Sampled data is transmitted to the array opened by the data storage area through the direct register storage operation. After 100 times of sampling, the storage array is refreshed once. When calculating the temperature value of import and export from the sampled data, first 100 times of sampled data are filtered by means of a mean filter to eliminate the input signal noise and sampling noise of the sensor. After using the mean filter, the measured data displayed on the LCD screen is stable and the change is gentle [9-10]. When the data is displayed, you can view the temperature settings and backlash values. Microcontroller STM32 outputs digital quantity and ADC output voltage signal to output channel through GPIO port. The output channel converts digital quantity signal into relay dry contact signal, which realizes the isolation between controller and downstream system. The output analog voltage signal is converted to 4-20mA current signal by V/I conversion. The output of MCU satisfies the logic relation of control principle. The output current signal of the channel is smooth and no jump. The temperature measurement error of the thermostat should be within 0.5% (full range 0-99.9 C). Table 1 below shows the theoretical value and measured value of the corresponding temperature using the standard resistance box as the input resistance value of the temperature sensor of the air inlet and outlet, referring to the Pt100 scale.
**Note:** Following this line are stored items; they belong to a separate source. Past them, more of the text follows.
Lemma skein_run N iv c chunks ub n :
  length (buf c) = 64%nat -> iv = skein_iv N -> length iv = 8%nat ->
  Z.of_nat (length (concat chunks)) + 1 < 2 ^ 64 -> 0 <= n < 8 ->
  let r := skein_big_close (fold_left skein_big_core chunks (skein_big_init c iv)) ub n (Z.to_nat (N / 8)) in
  snd r = skein_spec N (concat chunks) ub n /\ length (buf (fst r)) = 64%nat.
Proof.
  intros Hb Hiv Hlen Hl Hn; set (v0 := st (skein_big_init c iv)).
  apply (skein_close_spec v0); try assumption; [| reflexivity |].
  - apply (core_many v0 chunks (skein_big_init c iv) []); [|reflexivity | cbn [app]; lia].
    split; [exact Hb|]; split; [cbn; lia|]; reflexivity.
  - rewrite <- Hiv; do 9 (destruct iv as [|? iv]; try discriminate Hlen); reflexivity.
Qed.

(** ** Properties *)

(** C31: Skein-512-224/256/384/512: whatever the context held before, however a
    message of less than 2^64 - 1 bytes is cut into chunks, and for up to seven
    extra bits, the digest is the one of the Skein specification: UBI chaining
    of Threefish-512 over configuration, message and output blocks, with
    position, first, final and bit-pad flags in the tweak. *)
Theorem skein_correct (c : skein_context) (chunks : list (list Z)) (ub n : Z) :
  length (buf c) = 64%nat -> Z.of_nat (length (concat chunks)) + 1 < 2 ^ 64 -> 0 <= n < 8 ->
  let m := concat chunks in
  fst (sph_skein224_addbits_and_close (fold_left sph_skein224 chunks (sph_skein224_init c)) ub n)
    = skein_spec 224 m ub n
  /\ fst (sph_skein256_addbits_and_close (fold_left sph_skein256 chunks (sph_skein256_init c)) ub n)
    = skein_spec 256 m ub n
  /\ fst (sph_skein384_addbits_and_close (fold_left sph_skein384 chunks (sph_skein384_init c)) ub n)
    = skein_spec 384 m ub n
  /\ fst (sph_skein512_addbits_and_close (fold_left sph_skein512 chunks (sph_skein512_init c)) ub n)
    = skein_spec 512 m ub n.
Proof.
  intros Hb Hl Hn m; destruct IV_tables_skein as (E1 & E2 & E3 & E4).
  unfold sph_skein224_addbits_and_close, sph_skein256_addbits_and_close,
    sph_skein384_addbits_and_close, sph_skein512_addbits_and_close.
  rewrite !let_pair_fst; cbn [fst snd].
  split; [|split; [|split]].
  - exact (proj1 (skein_run 224 IV224 c chunks ub n Hb E1 eq_refl Hl Hn)).
  - exact (proj1 (skein_run 256 IV256 c chunks ub n Hb E2 eq_refl Hl Hn)).
  - exact (proj1 (skein_run 384 IV384 c chunks ub n Hb E3 eq_refl Hl Hn)).
  - exact (proj1 (skein_run 512 IV512 c chunks ub n Hb E4 eq_refl Hl Hn)).
Qed.

Lemma skein_correct_witness :
  let c := Ctx (repeat 0xAA 64) 5 (Sk 1 2 3 4 5 6 7 8 9) in
  let chunks := [[1; 2; 3]; repeat 7 70; [9]] in
  fst (sph_skein224_addbits_and_close (fold_left sph_skein224 chunks (sph_skein224_init c)) 0xC0 3)
    = skein_spec 224 (concat chunks) 0xC0 3.
Proof.
  intros c chunks; refine (proj1 (skein_correct c chunks 0xC0 3 eq_refl _ _)); [reflexivity | lia].
Defined.

(** The table-driven code of SPH_SMALL_FOOTPRINT_SKEIN (key array of 27
    words, rotating tweak words) computes the same function as the unrolled
    code, whatever its local array held before: Threefish-512 of the block
    under the chaining value and the tweak, xored with the block. *)
Theorem skein_small_footprint (etype extra : Z) (b g : list Z) (v : skstate) :
  length g = 27%nat ->
  let (h, c) := READ_STATE_BIG_small g v in
  let m := read_words sph_dec64le 8 8 b in
  let r := WRITE_STATE_BIG_small (UBI_BIG_small etype extra b h c) c in
  r = UBI_BIG etype extra b v
  /\ key_of r = map2 Z.lxor m (threefish (key_of v)
                                [tweak0 (bcount v) extra; tweak1 (bcount v) etype] m).
Proof.
  intros Hg; pose proof (ubi_small_spec etype extra b g v Hg) as E.
  destruct (READ_STATE_BIG_small g v) as [h c]; cbv zeta; rewrite E.
  split; [reflexivity | apply UBI_BIG_threefish].
Qed.

Lemma skein_small_footprint_witness :
  let v := Sk 1 2 3 4 5 6 7 8 9 in
  let g := repeat 0xAA 27 in
  WRITE_STATE_BIG_small (UBI_BIG_small 96 0 (repeat 1 64) (fst (READ_STATE_BIG_small g v))
                           (snd (READ_STATE_BIG_small g v))) (snd (READ_STATE_BIG_small g v))
  = UBI_BIG 96 0 (repeat 1 64) v.
Proof.
  exact (proj1 (skein_small_footprint 96 0 (repeat 1 64) (repeat 0xAA 27) (Sk 1 2 3 4 5 6 7 8 9) eq_refl)).
Defined.

(** For a fixed key and tweak, the four-round macros of Threefish permute
    the states of eight 64-bit words: they are injective and their results are
    64-bit words. *)
Theorem skein_rounds_permutation (k t : list Z) (s : nat) (p p' : pvars) :
  pvars_ok p -> pvars_ok p' ->
  (TFBIG_4e k t s p = TFBIG_4e k t s p' -> p = p')
  /\ (TFBIG_4o k t s p = TFBIG_4o k t s p' -> p = p')
  /\ oct_ok (oct_of (TFBIG_4e k t s p)) /\ oct_ok (oct_of (TFBIG_4o k t s p)).
Proof.
  intros Hp Hp'; rewrite TFBIG_4e_mixes, TFBIG_4o_mixes.
  pose proof tf_rot_ok as F; rewrite <- (firstn_skipn 4 tf_rot) in F; apply Forall_app in F as [F1 F2].
  split; [|split; [|split; apply mixes_ok]]; intros E; apply (f_equal oct_of) in E;
    [rewrite !TFBIG_4e_mixes in E | rewrite !TFBIG_4o_mixes in E];
    apply four_mixes in E; try assumption; try apply ADDKEY_ok; now apply ADDKEY_inj in E.
Qed.

Lemma skein_rounds_permutation_witness :
  let p := P8 1 2 3 4 5 6 7 8 in let p' := P8 1 2 3 4 5 6 7 9 in
  oct_ok (oct_of (TFBIG_4e [9; 8; 7; 6; 5; 4; 3; 2; 1] [1; 2; 3] 4 p))
  /\ TFBIG_4e [9; 8; 7; 6; 5; 4; 3; 2; 1] [1; 2; 3] 4 p
     <> TFBIG_4e [9; 8; 7; 6; 5; 4; 3; 2; 1] [1; 2; 3] 4 p'.
Proof.
  intros p p'.
  destruct (skein_rounds_permutation [9; 8; 7; 6; 5; 4; 3; 2; 1] [1; 2; 3] 4 p p') as (E & _ & O & _);
    [words_dec | words_dec |].
  split; [exact O | intros H; discriminate (E H)].
Defined.

(** Skein-512-512 behind the common interface. *)
#[export, refine] Instance skein512_hash : StreamHash := {|
  hctx := skein_context;
  hctx_ok c := length (buf c) = 64%nat;
  hinit := sph_skein512_init;
  hupdate := sph_skein512;
  hclose := sph_skein512_close;
  hlen := 64;
  digest m := skein_spec 512 m 0 0
|}.
Proof.
  - intros c H; exact H.
  - intros c chunks H _ Hl; unfold sph_skein512_close, sph_skein512_addbits_and_close.
    rewrite let_pair_fst; cbn [fst snd].
    refine (skein_run 512 IV512 c chunks 0 0 H (proj2 (proj2 (proj2 IV_tables_skein))) eq_refl _ _);
      unfold SIZE_MAX in Hl; lia.
  - intros m; unfold skein_spec; rewrite length_firstn, (length_flat_map_const _ 8) by reflexivity.
    unfold UBI; cbn [ubi length repeat Nat.leb]; unfold ubi_block; rewrite length_map2; reflexivity.
  - intros m; apply words_firstn, words_flat_map; intros; apply sph_enc64le_bytes.
Defined.
(* ===== verification/BmwSpec.v ===== *)
(** * BmwSpec: Blue Midnight Wish and the correctness of bmw.c

    The reference definition: the element functions from their tables, the
    bijection f0 from its sign table, the expansion f1 with computed indices,
    the folding f2 from its shift tables, and the hash function (padding with
    a 64-bit length, finalisation by a second compression).  Then the proof
    that the code of Bmw.v computes it, for both word sizes, with argument
    lists as with index arithmetic (SPH_SMALL_FOOTPRINT_BMW). *)

From Stdlib Require Import ZArith List Lia Bool.
From S2P Require Import Prelude SphTypes Stream Bmw.
Import ListNotations.

Open Scope Z_scope.
Open Scope word_scope.

(** ** Reference definition *)

(** An entry of a table. *)
Definition entry {A} (l : list A) (i : nat) (d : A) : A := hd d (skipn i l).

(** s0 ... s3: right shift, left shift and two rotations. *)
Definition s_tab (w : Z) : list (Z * Z * Z * Z) :=
  if w =? 32 then [(1, 3, 4, 19); (1, 2, 8, 23); (2, 1, 12, 25); (2, 2, 15, 29)]
  else [(1, 3, 4, 37); (1, 2, 13, 43); (2, 1, 19, 53); (2, 2, 28, 59)].

Definition bmw_s (w : Z) (k : nat) (x : Z) : Z :=
  match k with
  | 4%nat => (x >> 1) .^ x
  | 5%nat => (x >> 2) .^ x
  | _ => let '(a, b, c, d) := entry (s_tab w) k (0, 0, 0, 0) in
         (x >> a) .^ trunc w (x << b) .^ rotl w x c .^ rotl w x d
  end.

(** The rotation amounts of r1 ... r7. *)
Definition r_tab (w : Z) : list Z :=
  if w =? 32 then [3; 7; 13; 16; 19; 23; 27] else [5; 11; 27; 32; 37; 43; 53].

Definition bmw_r (w : Z) (k : nat) (x : Z) : Z := rotl w x (entry (r_tab w) (k - 1) 0).

(** f0: W_i is a signed sum of five words of [M xor H]. *)
Definition W_tab : list (list (bool * nat)) :=
  let p i := (true, i) in let n i := (false, i) in
  [[p 5; n 7; p 10; p 13; p 14]; [p 6; n 8; p 11; p 14; n 15];
   [p 0; p 7; p 9; n 12; p 15]; [p 0; n 1; p 8; n 10; p 13];
   [p 1; p 2; p 9; n 11; n 14]; [p 3; n 2; p 10; n 12; p 15];
   [p 4; n 0; n 3; n 11; p 13]; [p 1; n 4; n 5; n 12; n 14];
   [p 2; n 5; n 6; p 13; n 15]; [p 0; n 3; p 6; n 7; p 14];
   [p 8; n 1; n 4; n 7; p 15]; [p 8; n 0; n 2; n 5; p 9];
   [p 1; p 3; n 6; n 9; p 10]; [p 2; p 4; p 7; p 10; p 11];
   [p 3; n 5; p 8; n 11; n 12]; [p 12; n 4; n 6; n 9; p 13]]%nat.

Definition bmw_W (w : Z) (M H : list Z) (i : nat) : Z :=
  trunc w (fold_left (fun acc sj =>
    let x := nth (snd sj) M 0 .^ nth (snd sj) H 0 in
    if fst sj : bool then acc + x else acc - x) (entry W_tab i []) 0).

Definition bmw_f0 (w : Z) (M H : list Z) : list Z :=
  map (fun i => trunc w (bmw_s w (i mod 5) (bmw_W w M H i) + nth ((i + 1) mod 16) H 0)) (seq 0 16).

(** f1: sixteen more words, the first two with the more complex expansion. *)
Definition bmw_K (w : Z) (j : nat) : Z := trunc w (Z.of_nat j * (2 ^ w / 48)).

Definition add_element (w : Z) (M H : list Z) (j : nat) : Z :=
  let rot k := let i := ((j + k) mod 16)%nat in rotl w (nth i M 0) (Z.of_nat (i + 1)) in
  trunc w (rot 0%nat + rot 3%nat - rot 10%nat + bmw_K w (j + 16)) .^ nth ((j + 7) mod 16) H 0.

Definition sum (l : list Z) : Z := match l with [] => 0 | x :: l' => fold_left Z.add l' x end.

Definition bmw_expand (w : Z) (M H q : list Z) (j : nat) : Z :=
  let e k := nth (j - 16 + k) q 0 in
  let terms :=
    if (j <? 18)%nat then map (fun k => bmw_s w ((k + 1) mod 4) (e k)) (seq 0 16)
    else map (fun k => if Nat.even k then e k else bmw_r w ((k + 1) / 2) (e k)) (seq 0 14)
         ++ [bmw_s w 4 (e 14%nat); bmw_s w 5 (e 15%nat)] in
  trunc w (sum (terms ++ [add_element w M H (j - 16)])).

Definition bmw_f1 (w : Z) (M H qa : list Z) : list Z :=
  fold_left (fun q j => q ++ [bmw_expand w M H q j]) (seq 16 16) qa.

(** f2: a shift amount is positive to the left, negative to the right. *)
Definition shift (w x n : Z) : Z := if n <? 0 then x >> (- n) else trunc w (x << n).

Definition f2_xh : list Z := [5; -7; -5; -1; -3; 6; -4; -11].
Definition f2_q : list Z := [-5; 8; 5; 5; 0; -6; 6; 2].
Definition f2_xl : list Z := [8; -6; 6; 4; -3; -4; -7; -2].

Definition bmw_f2 (w : Z) (M q : list Z) : list Z :=
  let xl := match map (fun i => nth i q 0) (seq 16 8) with
            | x :: l => fold_left Z.lxor l x | [] => 0 end in
  let xh := fold_left Z.lxor (map (fun i => nth i q 0) (seq 24 8)) xl in
  let lo := map (fun i =>
    trunc w ((shift w xh (entry f2_xh i 0) .^ shift w (nth (16 + i) q 0) (entry f2_q i 0) .^ nth i M 0)
             + (xl .^ nth (24 + i) q 0 .^ nth i q 0))) (seq 0 8) in
  let hi := map (fun i =>
    trunc w (rotl w (entry lo ((i + 4) mod 8) 0) (Z.of_nat (i + 9))
             + (xh .^ nth (24 + i) q 0 .^ nth (8 + i) M 0)
             + (shift w xl (entry f2_xl i 0) .^ nth (16 + (i + 7) mod 8) q 0 .^ nth (8 + i) q 0))) (seq 0 8) in
  lo ++ hi.

Definition dec_le (w : Z) : list Z -> Z := if w =? 32 then sph_dec32le else sph_dec64le.
Definition enc_le (w : Z) : Z -> list Z := if w =? 32 then sph_enc32le else sph_enc64le.
Definition wbytes (w : Z) : nat := Z.to_nat (w / 8).

Definition bmw_compress (w : Z) (blk h : list Z) : list Z :=
  let M := read_words (dec_le w) (wbytes w) 16 blk in
  bmw_f2 w M (bmw_f1 w M h (bmw_f0 w M h)).

(** A one bit, zeros, and the length in bits modulo 2^64 in the last eight
    bytes of a block. *)
Definition bmw_pad (blen : nat) (m : list Z) (ub n : Z) : list Z :=
  let L := 8 * Z.of_nat (length m) + n in
  let zeros := ((2 * blen - 9 - length m mod blen) mod blen)%nat in
  m ++ [last_byte ub n] ++ repeat 0 zeros ++ sph_enc64le (trunc 64 L).

(** The initial chaining values count up byte by byte, from [0] or [0x40]
    (32-bit words), [0] or [0x80] (64-bit words). *)
Definition bmw_iv (d : Z) : list Z :=
  let start := if d =? 224 then 0 else if d =? 256 then 0x40 else if d =? 384 then 0 else 0x80 in
  let k := if d <=? 256 then 4%nat else 8%nat in
  map (fun i => fold_left (fun acc j => acc * 256 + (start + Z.of_nat (k * i + j))) (seq 0 k) 0) (seq 0 16).

Definition bmw_final (w : Z) : list Z :=
  map (fun i => (2 ^ w - 1) / 3 * 2 - 10 + Z.of_nat i) (seq 0 16).

Definition bmw_spec (d : Z) (m : list Z) (ub n : Z) : list Z :=
  let w := if d <=? 256 then 32 else 64 in
  let blen := (16 * wbytes w)%nat in
  let h := fst (absorb blen (bmw_compress w) (bmw_iv d) (bmw_pad blen m ub n)) in
  let g := bmw_compress w (flat_map (enc_le w) h) (bmw_final w) in
  flat_map (enc_le w) (skipn (16 - Z.to_nat (d / w)) g).

Lemma bmw_tables :
  IV224 = bmw_iv 224 /\ IV256 = bmw_iv 256 /\ IV384 = bmw_iv 384 /\ IV512 = bmw_iv 512
  /\ final_s = bmw_final 32 /\ final_b = bmw_final 64.
Proof. split; [|split; [|split; [|split; [|split]]]]; vm_compute; reflexivity. Qed.

(** ** The compression functions *)

Lemma ROTL32_rotl : SPH_ROTL32 = rotl 32.
Proof. reflexivity. Qed.

Lemma ROTL64_rotl : SPH_ROTL64 = rotl 64.
Proof. reflexivity. Qed.

Lemma W32_spec M H :
  [Ws0 M H; Ws1 M H; Ws2 M H; Ws3 M H; Ws4 M H; Ws5 M H; Ws6 M H; Ws7 M H;
   Ws8 M H; Ws9 M H; Ws10 M H; Ws11 M H; Ws12 M H; Ws13 M H; Ws14 M H; Ws15 M H]
  = map (bmw_W 32 M H) (seq 0 16).
Proof.
  unfold Ws0, Ws1, Ws2, Ws3, Ws4, Ws5, Ws6, Ws7, Ws8, Ws9, Ws10, Ws11, Ws12, Ws13, Ws14, Ws15, MAKE_W.
  rewrite T32_trunc; unfold bmw_W; cbn [map seq]; generalize (@nth Z); intros nz.
  cbv beta iota zeta delta [entry W_tab skipn hd fold_left fst snd].
  rewrite !Z.add_0_l; reflexivity.
Qed.

Lemma W64_spec M H :
  [Wb0 M H; Wb1 M H; Wb2 M H; Wb3 M H; Wb4 M H; Wb5 M H; Wb6 M H; Wb7 M H;
   Wb8 M H; Wb9 M H; Wb10 M H; Wb11 M H; Wb12 M H; Wb13 M H; Wb14 M H; Wb15 M H]
  = map (bmw_W 64 M H) (seq 0 16).
Proof.
  unfold Wb0, Wb1, Wb2, Wb3, Wb4, Wb5, Wb6, Wb7, Wb8, Wb9, Wb10, Wb11, Wb12, Wb13, Wb14, Wb15, MAKE_W.
  rewrite T64_trunc; unfold bmw_W; cbn [map seq]; generalize (@nth Z); intros nz.
  cbv beta iota zeta delta [entry W_tab skipn hd fold_left fst snd].
  rewrite !Z.add_0_l; reflexivity.
Qed.

(** Evaluate both sides down to word operations on array cells. *)
Ltac word_ops :=
  generalize (@nth Z); intros nz; cbv -[trunc rotl Z.add Z.sub Z.lxor Z.shiftl Z.shiftr].

Definition Qas_with (W H : list Z) : list Z :=
  [SPH_T32 (ss0 (nth 0 W 0) + nth 1 H 0);
   SPH_T32 (ss1 (nth 1 W 0) + nth 2 H 0);
   SPH_T32 (ss2 (nth 2 W 0) + nth 3 H 0);
   SPH_T32 (ss3 (nth 3 W 0) + nth 4 H 0);
   SPH_T32 (ss4 (nth 4 W 0) + nth 5 H 0);
   SPH_T32 (ss0 (nth 5 W 0) + nth 6 H 0);
   SPH_T32 (ss1 (nth 6 W 0) + nth 7 H 0);
   SPH_T32 (ss2 (nth 7 W 0) + nth 8 H 0);
   SPH_T32 (ss3 (nth 8 W 0) + nth 9 H 0);
   SPH_T32 (ss4 (nth 9 W 0) + nth 10 H 0);
   SPH_T32 (ss0 (nth 10 W 0) + nth 11 H 0);
   SPH_T32 (ss1 (nth 11 W 0) + nth 12 H 0);
   SPH_T32 (ss2 (nth 12 W 0) + nth 13 H 0);
   SPH_T32 (ss3 (nth 13 W 0) + nth 14 H 0);
   SPH_T32 (ss4 (nth 14 W 0) + nth 15 H 0);
   SPH_T32 (ss0 (nth 15 W 0) + nth 0 H 0)].
Definition SLu (r ro : nat) (s : jvars) : jvars := W_odd ro (L_layer (S_odd r (S_even r s))).

(** [E8] unrolled. *)
Definition E8 (s : jvars) : jvars :=
  let s := SLu 0 0 s in
  let s := SLu 1 1 s in
  let s := SLu 2 2 s in
  let s := SLu 3 3 s in
  let s := SLu 4 4 s in
  let s := SLu 5 5 s in
  let s := SLu 6 6 s in
  let s := SLu 7 0 s in
  let s := SLu 8 1 s in
  let s := SLu 9 2 s in
  let s := SLu 10 3 s in
  let s := SLu 11 4 s in
  let s := SLu 12 5 s in
  let s := SLu 13 6 s in
  let s := SLu 14 0 s in
  let s := SLu 15 1 s in
  let s := SLu 16 2 s in
  let s := SLu 17 3 s in
  let s := SLu 18 4 s in
  let s := SLu 19 5 s in
  let s := SLu 20 6 s in
  let s := SLu 21 0 s in
  let s := SLu 22 1 s in
  let s := SLu 23 2 s in
  let s := SLu 24 3 s in
  let s := SLu 25 4 s in
  let s := SLu 26 5 s in
  let s := SLu 27 6 s in
  let s := SLu 28 0 s in
  let s := SLu 29 1 s in
  let s := SLu 30 2 s in
  let s := SLu 31 3 s in
  let s := SLu 32 4 s in
  let s := SLu 33 5 s in
  let s := SLu 34 6 s in
  let s := SLu 35 0 s in
  let s := SLu 36 1 s in
  let s := SLu 37 2 s in
  let s := SLu 38 3 s in
  let s := SLu 39 4 s in
  let s := SLu 40 5 s in
  let s := SLu 41 6 s in
  s.

(** [E8] of SPH_SMALL_FOOTPRINT_JH: the loop [for (r = 0; r < 42; r += 7)]. *)
Definition E8_small (s : jvars) : jvars :=
  fold_left (fun s r => SLu (r + 6) 6 (SLu (r + 5) 5 (SLu (r + 4) 4 (SLu (r + 3) 3 (SLu (r + 2) 2 (SLu (r + 1) 1 (SLu (r + 0) 0 s)))))))
    [0; 7; 14; 21; 28; 35]%nat s.

Definition IV224 : list Z :=
  [C64e 0x2dfedd62f99a98ac; C64e 0xae7cacd619d634e7; C64e 0xa4831005bc301216; C64e 0xb86038c6c9661494;
   C64e 0x66d9899f2580706f; C64e 0xce9ea31b1d9b1adc; C64e 0x11e8325f7b366e10; C64e 0xf994857f02fa06c1;
   C64e 0x1b4f1b5cd8c840b3; C64e 0x97f6a17f6e738099; C64e 0xdcdf93a5adeaa3d3; C64e 0xa431e8dec9539a68;
   C64e 0x22b4a98aec86a1e4; C64e 0xd574ac959ce56cf0; C64e 0x15960deab5ab2bbf; C64e 0x9611dcf0dd64ea6e].

Definition IV256 : list Z :=
  [C64e 0xeb98a3412c20d3eb; C64e 0x92cdbe7b9cb245c1; C64e 0x1c93519160d4c7fa; C64e 0x260082d67e508a03;
   C64e 0xa4239e267726b945; C64e 0xe0fb1a48d41a9477; C64e 0xcdb5ab26026b177a; C64e 0x56f024420fff2fa8;
   C64e 0x71a396897f2e4d75; C64e 0x1d144908f77de262; C64e 0x277695f776248f94; C64e 0x87d5b6574780296c;
   C64e 0x5c5e272dac8e0d6c; C64e 0x518450c657057a0f; C64e 0x7be4d367702412ea; C64e 0x89e3ab13d31cd769].

Definition IV384 : list Z :=
  [C64e 0x481e3bc6d813398a; C64e 0x6d3b5e894ade879b; C64e 0x63faea68d480ad2e; C64e 0x332ccb21480f8267;
   C64e 0x98aec84d9082b928; C64e 0xd455ea3041114249; C64e 0x36f555b2924847ec; C64e 0xc7250a93baf43ce1;
   C64e 0x569b7f8a27db454c; C64e 0x9efcbd496397af0e; C64e 0x589fc27d26aa80cd; C64e 0x80c08b8c9deb2eda;
   C64e 0x8a7981e8f8d5373a; C64e 0xf43967adddd17a71; C64e 0xa9b4d3bda475d394; C64e 0x976c3fba9842737f].

Definition IV512 : list Z :=
  [C64e 0x6fd14b963e00aa17; C64e 0x636a2e057a15d543; C64e 0x8a225e8d0c97ef0b; C64e 0xe9341259f2b3c361;
   C64e 0x891da0c1536f801e; C64e 0x2aa9056bea2b6d80; C64e 0x588eccdb2075baa6; C64e 0xa90f3a76baf83bf7;
   C64e 0x0169e60541e34a69; C64e 0x46b58a8e2e6fe65a; C64e 0x1047a7d0c1843c24; C64e 0x3b6e71b12d5ac199;
   C64e 0xcf57f6ec9db1f856; C64e 0xa706887c5716b156; C64e 0xe3c2fcdfe68517fb; C64e 0x545a4678cc8cdd4b].

(** The context: [H.wide] and [block_count]. *)
Record jh_state := JState { H_wide : list Z; block_count : Z }.
Abbreviation jh_context := (sctx jh_state).

Definition jh_init (sc : jh_context) (iv : list Z) : jh_context := Ctx (buf sc) 0 (JState iv 0).

(** A full buffer, with the local variables and the counter. *)
Definition jh_process (b : list Z) (s : jvars * Z) : jvars * Z :=
  let (h, bc) := s in
  let h := INPUT_BUF1 b h in
  let h := E8 h in
  let h := INPUT_BUF2 b h in
  (h, SPH_T64 (bc + 1)).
The last column calculates the difference between the two. From Table 1, it can be seen that the maximum error between the measured temperature and the theoretical value is 0.
3 (?) C, and within the required full range of 0.5 (?) C, it fully meets the requirements of high precision temperature measurement. In this paper, a temperature control circuit based on microcontroller STM32 is designed to meet the requirement of temperature measurement and control at the outlet of ventilation pipeline system in nuclear power plant, under the condition that the electrical interface and control logic remain unchanged. The test results show that the temperature controller can work steadily and reliably in the ventilation pipeline system of nuclear power plant. It can control downstream heaters and solenoid valves accurately. It can also measure the air temperature at the inlet and outlet of the pipeline with high precision. It is easier to operate and maintain than the original simulation temperature control.